A simple interface - “We wanted a simple interface from which we could access the switch at a low level using an industry standard TL1 protocol,” said Prof. Donald O’Mahony, leader of the Networks & Telecommunications Research Group at Trinity College.
Speed - Speed of actuation was another important selection criterion. The faster an optical path can be established, the shorter the packet flow needs to be to make the exercise worthwhile.
Dark fiber - The team also needed a switch that could actuate the switching elements prior to the presence of light at the source.

CTVR selected the Glimmerglass Intelligent Optical Switch based on superior performance in these three areas.

Initially the Center created a dedicated wavelength between Trinity College and Dublin City University using facilities provided by HEAnet, Ireland’s national networking research organization. Next, the team added an additional two wavelengths to carry heavy flows detected within the existing traffic.
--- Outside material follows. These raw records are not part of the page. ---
Lemma splitLines_first (x cur rest : string) :
  containsUnit LF x = false → endsWithCR x = false →
  splitLines cur (x +:+ String LF rest) = (cur +:+ x) :: splitLines EmptyString rest.
Proof.
  revert cur. induction x as [|c x IH]; intros cur Hlf Hcr.
  - change (EmptyString +:+ String LF rest) with (String LF rest).
    by rewrite splitLines_at_LF, append_empty_r.
  - simpl in Hlf. apply orb_false_elim in Hlf as [Hc Hx].
    destruct x as [|d x'].
    + change (String c EmptyString +:+ String LF rest) with (String c (String LF rest)).
      simpl in Hcr.
      rewrite splitLines_step by (by rewrite ?Hcr).
      by rewrite splitLines_at_LF.
    + change (String c (String d x') +:+ String LF rest)
        with (String c (String d (x' +:+ String LF rest))).
      pose proof Hx as Hx0. simpl in Hx0. apply orb_false_elim in Hx0 as [Hd _].
      rewrite splitLines_step by (by rewrite ?Hd, ?andb_false_r).
      change (String d (x' +:+ String LF rest)) with (String d x' +:+ String LF rest).
      rewrite IH; [by rewrite append_snoc | done | done].
Qed.

(** X9. The text that a subscriber receives for an instance, the
    buffer's lines joined by LF, splits back into exactly the buffer's
    lines, provided the buffer is not empty and none of its lines
    contains LF or ends in CR. *)
Theorem logText_splits_back (name : string) (st : State) (buf : list string) :
  instanceLogs st !! name = Some buf →
  buf ≠ [] →
  Forall (fun line => containsUnit LF line = false ∧ endsWithCR line = false) buf →
  splitLines EmptyString (logText name st) = buf.
Proof.
  intros Hbuf Hne Hall. unfold logText. rewrite Hbuf. simpl.
  clear Hbuf. induction buf as [|x rest IH]; [done|].
  apply Forall_cons in Hall as [[Hlf Hcr] Hrest].
  destruct rest as [|y rest'].
  - simpl. by rewrite splitLines_whole.
  - change (join (String LF EmptyString) (x :: y :: rest'))
      with (x +:+ String LF (join (String LF EmptyString) (y :: rest'))).
    rewrite splitLines_first by done. simpl String.append.
    f_equal. by apply IH.
Qed.

Lemma logText_splits_back_witness :
  splitLines EmptyString
    (logText "alpha" (appendInstanceLog "alpha" ("Starting" +:+ String LF "Done") running))
  = ["Starting"; "Done"].
Proof.
  apply (logText_splits_back "alpha"
           (appendInstanceLog "alpha" ("Starting" +:+ String LF "Done") running)
           ["Starting"; "Done"]).
  - reflexivity.
  - discriminate.
  - repeat constructor.
Defined.

(** An empty buffer is sent as the empty text, which splits into one
    empty line, and a line that was stored with a trailing CR loses it. *)
Example logText_edge_cases :
  splitLines EmptyString (join (String LF EmptyString) []) = [EmptyString] ∧
  splitLines EmptyString
    (join (String LF EmptyString) ["a" +:+ String CR EmptyString; "b"]) = ["a"; "b"].
Proof. split; reflexivity. Qed.

(** ** Statuses *)








(** ** More on the periodic check *)

Lemma tickInstance_cases (alive : Z → bool) (inst : Instance) :
  tickInstance alive inst =
    match inst_pid inst with
    | Some p =>
        if negb (p =? 0) then
          if alive p then
            if bool_decide (inst_status inst = "running") then inst
            else withRuntime inst "running" (Some p)
          else
            if bool_decide (inst_status inst = "running")
            then withRuntime inst "stopped" None else inst
        else withRuntime inst "stopped" None
    | None => withRuntime inst "stopped" None
    end.
Proof.
  unfold tickInstance, tickChanges, isRunningNow, jsAnd, pidVal.
  destruct (inst_pid inst) as [p|]; [|done].
  change (default 0 (Some p)) with p. unfold truthy.
  destruct (negb (p =? 0)) eqn:Hz; simpl; rewrite ?Hz; simpl; [|done].
  destruct (alive p), (bool_decide (inst_status inst = "running")); done.
Qed.

(** X11. One run of the periodic check keeps the set of instances and
    their name, working directory and command.  Afterwards an instance
    is marked "running" exactly when it had a pid other than 0 and the
    probe of that pid succeeded, and it then still has that pid.  A
    second run with the same probe results changes no entry. *)
Theorem tick_marks_running_iff_alive (alive : Z → bool) (st : State) :
  (∀ name, instances (tick alive st) !! name
           = tickInstance alive <$> (instances st !! name)) ∧
  (∀ inst,
     let inst' := tickInstance alive inst in
     inst_name inst' = inst_name inst ∧
     inst_workingDir inst' = inst_workingDir inst ∧
     inst_command inst' = inst_command inst ∧
     (inst_status inst' = "running" ↔
      ∃ p, inst_pid inst = Some p ∧ p ≠ 0 ∧ alive p = true) ∧
     (inst_status inst' = "running" → inst_pid inst' = inst_pid inst) ∧
     (inst_status inst' ≠ "running" →
      inst_pid inst' = None ∨ inst' = inst)) ∧
  instances (tick alive (tick alive st)) = instances (tick alive st).
Proof.
  split; [|split].
  - intros name. by rewrite tick_instances, lookup_fmap.
  - intros inst inst'. subst inst'. rewrite tickInstance_cases.
    destruct (inst_pid inst) as [p|] eqn:Hp.
    + destruct (Z.eqb_spec p 0) as [Hz|Hz]; simpl.
      * repeat split; try done; [|by left].
        intros (q & [= <-] & Hq & _). done.
      * destruct (alive p) eqn:Ha; case_bool_decide as Hs; simpl.
        all: repeat split; try done; eauto.
        all: try (intros (q & [= <-] & _ & Hq); congruence).
        all: try (intros _; by right).
        all: try (intros _; by left).
    + simpl. repeat split; try done; [|by left].
      intros (q & Hq & _). done.
  - rewrite !tick_instances. rewrite <- map_fmap_compose.
    apply map_fmap_ext. intros name inst _. simpl.
    rewrite (tickInstance_cases alive inst).
    destruct (inst_pid inst) as [p|] eqn:Hp; [|done].
    destruct (negb (p =? 0)) eqn:Hz; [|done].
    destruct (alive p) eqn:Ha; case_bool_decide as Hs.
    all: rewrite tickInstance_cases; simpl; rewrite ?Hp, ?Hz, ?Ha; simpl.
    all: try done.
    all: by rewrite ?bool_decide_true, ?bool_decide_false by done.
Qed.

(** X12. As soon as one instance has a null pid (or the pid 0), a run
    of the periodic check counts a change: it rewrites the registry
    file and broadcasts [instancesStatus], also when no status and no
    pid differs afterwards. *)
Theorem tick_saves_when_some_pid_is_null
    (alive : Z → bool) (st : State) (name : string) (inst : Instance) :
  instances st !! name = Some inst →
  pidTruthy (inst_pid inst) = false →
  trace (tick alive st) =
    trace st ++ [EvWriteInstances (instances (tick alive st));
                 EvEmitRegistry "instancesStatus" (instances (tick alive st))].
Proof.
  intros Hl Hpid. unfold tick.
  assert (existsb (fun kv => tickChanges alive kv.2) (map_to_list (instances st)) = true)
    as ->.
  { apply existsb_exists. exists (name, inst). split.
    - apply list_elem_of_In. by apply elem_of_map_to_list.
    - simpl. unfold tickChanges, isRunningNow, jsAnd. fold (pidTruthy (inst_pid inst)).
      rewrite Hpid. by destruct (inst_pid inst). }
  simpl. by rewrite <- app_assoc.
Qed.

Lemma tick_saves_when_some_pid_is_null_witness :
  instances (tick (fun _ => false) registered) = instances registered ∧
  trace (tick (fun _ => false) registered) =
    trace registered ++
      [EvWriteInstances (instances (tick (fun _ => false) registered));
       EvEmitRegistry "instancesStatus" (instances (tick (fun _ => false) registered))].
Proof.
  split; [vm_compute; reflexivity|].
  apply (tick_saves_when_some_pid_is_null (fun _ => false) registered "alpha"
           {| inst_name := "alpha"; inst_workingDir := "/srv/alpha";
              inst_command := "run.sh"; inst_status := "stopped";
              inst_pid := None |}); reflexivity.
Defined.

(** ** Registration *)

(** X13. [POST /instances] answers "Missing fields" when the name, the
    working directory or the command is empty, and otherwise "Instance
    already exists" when the registry holds the name or the object
    inherits it; in both cases nothing changes, the existing entry
    included.  In every other case the new entry is stored as stopped
    with a null pid, every other entry is kept, and the file is
    rewritten to equal the registry. *)
Theorem register_outcomes (name workingDir cmd : string) (st : State) :
  match (register name workingDir cmd st).2 with
  | Throw message =>
      (register name workingDir cmd st).1 = st ∧
      ((message = "Missing fields" ∧
        (name = EmptyString ∨ workingDir = EmptyString ∨ cmd = EmptyString)) ∨
       (message = "Instance already exists" ∧
        name ≠ EmptyString ∧ workingDir ≠ EmptyString ∧ cmd ≠ EmptyString ∧
        (is_Some (instances st !! name) ∨ name ∈ objectPrototypeNames)))
  | Ok _ =>
      name ≠ EmptyString ∧ workingDir ≠ EmptyString ∧ cmd ≠ EmptyString ∧
      instances st !! name = None ∧ (name ∉ objectPrototypeNames) ∧
      instances (register name workingDir cmd st).1 !! name =
        Some {| inst_name := name; inst_workingDir := workingDir;
                inst_command := cmd; inst_status := "stopped"; inst_pid := None |} ∧
      (∀ other, other ≠ name →
         instances (register name workingDir cmd st).1 !! other = instances st !! other) ∧
      disk (register name workingDir cmd st).1 = instances (register name workingDir cmd st).1 ∧
      trace (register name workingDir cmd st).1 =
        trace st ++ [EvWriteInstances (instances (register name workingDir cmd st).1)]
  end.
Proof.
  unfold register.
  destruct (bool_decide (name = EmptyString)) eqn:Hn;
    [apply bool_decide_eq_true in Hn; simpl; split; [done|]; left; auto|].
  destruct (bool_decide (workingDir = EmptyString)) eqn:Hw;
    [apply bool_decide_eq_true in Hw; simpl; split; [done|]; left; auto|].
  destruct (bool_decide (cmd = EmptyString)) eqn:Hc;
    [apply bool_decide_eq_true in Hc; simpl; split; [done|]; left; auto|].
  apply bool_decide_eq_false in Hn, Hw, Hc. simpl.
  destruct (instances st !! name) as [old|] eqn:Hl; simpl.
  - split; [done|]. right. repeat split; try done. left. by eexists.
  - unfold inherited. case_bool_decide as Hin; simpl.
    + split; [done|]. right. repeat split; try done. by right.
    + repeat split; try done.
      * apply lookup_insert_eq.
      * intros other Hne. by apply lookup_insert_ne.
Qed.

Example register_constructor :
  register "constructor" "/srv/c" "run.sh" booted
  = (booted, Throw "Instance already exists").
Proof. vm_compute. reflexivity. Qed.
Currently, researchers are developing and testing protocols, algorithms, etc. designed to recognize flows that are likely to be long-lived, predict them accurately and then automatically allocate wavelengths to these elephant flows.

WHAT NEXT?
In the near-term, work continues to create a fully-functioning network operating with this core concept. The CTVR team plans to expand its focus to include label switching and in particular optical subcarrier labels. The latter involves sending the label data on a separate subcarrier to the payload data, allowing the payload to remain in the optical domain throughout the entire network. The team also plans to further explore wavelength converters to reduce path contention.